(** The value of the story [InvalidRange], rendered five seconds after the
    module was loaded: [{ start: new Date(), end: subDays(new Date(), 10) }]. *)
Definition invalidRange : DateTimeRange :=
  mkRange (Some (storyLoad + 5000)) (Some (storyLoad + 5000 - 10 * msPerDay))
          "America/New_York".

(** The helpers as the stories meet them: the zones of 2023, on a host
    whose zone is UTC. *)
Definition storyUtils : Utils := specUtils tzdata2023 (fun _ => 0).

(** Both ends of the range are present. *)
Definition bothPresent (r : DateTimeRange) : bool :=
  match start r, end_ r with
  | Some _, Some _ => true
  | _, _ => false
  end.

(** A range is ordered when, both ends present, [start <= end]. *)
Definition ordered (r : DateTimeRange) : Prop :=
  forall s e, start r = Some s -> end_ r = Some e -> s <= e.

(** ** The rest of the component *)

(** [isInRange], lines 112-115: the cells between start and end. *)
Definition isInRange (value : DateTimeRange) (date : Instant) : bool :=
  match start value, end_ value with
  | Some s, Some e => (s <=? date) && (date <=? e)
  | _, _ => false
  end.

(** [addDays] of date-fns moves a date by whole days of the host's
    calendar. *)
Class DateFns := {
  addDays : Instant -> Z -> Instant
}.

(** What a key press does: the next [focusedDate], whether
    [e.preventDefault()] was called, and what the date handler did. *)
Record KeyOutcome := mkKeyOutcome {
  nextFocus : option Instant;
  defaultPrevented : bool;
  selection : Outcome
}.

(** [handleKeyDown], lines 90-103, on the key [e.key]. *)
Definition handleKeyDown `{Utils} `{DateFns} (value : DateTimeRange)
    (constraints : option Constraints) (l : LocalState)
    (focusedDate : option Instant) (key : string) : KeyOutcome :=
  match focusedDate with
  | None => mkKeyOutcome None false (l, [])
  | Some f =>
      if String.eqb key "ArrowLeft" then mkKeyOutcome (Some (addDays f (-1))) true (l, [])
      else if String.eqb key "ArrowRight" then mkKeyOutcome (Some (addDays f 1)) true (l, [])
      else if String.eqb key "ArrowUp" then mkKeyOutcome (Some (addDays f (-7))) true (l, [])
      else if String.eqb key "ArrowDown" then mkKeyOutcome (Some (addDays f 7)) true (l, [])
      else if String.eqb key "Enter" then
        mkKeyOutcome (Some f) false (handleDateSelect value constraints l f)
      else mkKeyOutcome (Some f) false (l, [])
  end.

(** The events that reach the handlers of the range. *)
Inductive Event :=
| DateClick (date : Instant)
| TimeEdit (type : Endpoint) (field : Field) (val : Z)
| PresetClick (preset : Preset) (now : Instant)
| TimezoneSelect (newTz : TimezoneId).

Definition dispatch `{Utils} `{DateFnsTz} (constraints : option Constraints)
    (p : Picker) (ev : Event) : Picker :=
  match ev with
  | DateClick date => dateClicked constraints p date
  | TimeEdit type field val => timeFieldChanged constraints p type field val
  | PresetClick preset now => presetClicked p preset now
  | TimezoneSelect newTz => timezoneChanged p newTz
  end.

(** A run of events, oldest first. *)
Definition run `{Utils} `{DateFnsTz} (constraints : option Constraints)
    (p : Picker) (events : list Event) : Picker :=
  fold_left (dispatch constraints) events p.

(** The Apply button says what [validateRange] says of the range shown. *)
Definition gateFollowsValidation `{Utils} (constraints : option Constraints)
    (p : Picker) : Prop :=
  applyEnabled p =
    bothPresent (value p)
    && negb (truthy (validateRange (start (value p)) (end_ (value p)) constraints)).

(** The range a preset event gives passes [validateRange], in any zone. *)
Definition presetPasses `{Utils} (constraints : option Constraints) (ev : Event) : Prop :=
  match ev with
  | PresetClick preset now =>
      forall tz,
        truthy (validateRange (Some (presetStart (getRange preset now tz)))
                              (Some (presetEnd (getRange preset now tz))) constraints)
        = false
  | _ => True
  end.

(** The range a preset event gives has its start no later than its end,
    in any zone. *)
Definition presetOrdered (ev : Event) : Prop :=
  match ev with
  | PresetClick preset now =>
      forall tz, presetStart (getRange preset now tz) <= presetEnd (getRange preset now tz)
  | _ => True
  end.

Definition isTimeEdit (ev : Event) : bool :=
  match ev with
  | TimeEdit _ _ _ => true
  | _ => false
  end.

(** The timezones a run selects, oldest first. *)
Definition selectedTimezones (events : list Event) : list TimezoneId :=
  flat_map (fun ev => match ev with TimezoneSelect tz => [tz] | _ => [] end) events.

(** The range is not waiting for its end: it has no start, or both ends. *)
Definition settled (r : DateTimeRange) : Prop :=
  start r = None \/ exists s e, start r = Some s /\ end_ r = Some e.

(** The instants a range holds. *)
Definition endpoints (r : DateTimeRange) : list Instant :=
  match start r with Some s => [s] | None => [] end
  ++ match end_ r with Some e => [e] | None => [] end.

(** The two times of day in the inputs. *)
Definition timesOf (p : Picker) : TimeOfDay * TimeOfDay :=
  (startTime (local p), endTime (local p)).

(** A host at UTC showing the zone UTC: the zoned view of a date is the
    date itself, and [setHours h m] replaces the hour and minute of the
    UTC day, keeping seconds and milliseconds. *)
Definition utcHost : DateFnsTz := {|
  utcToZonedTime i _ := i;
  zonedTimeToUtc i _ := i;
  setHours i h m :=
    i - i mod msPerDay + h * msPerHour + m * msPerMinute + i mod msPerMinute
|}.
· · · · · · ·
What to do:
Consider the string "presetEnd". State how many lines of the data contain it, giving the number alone.

Problem solution:
2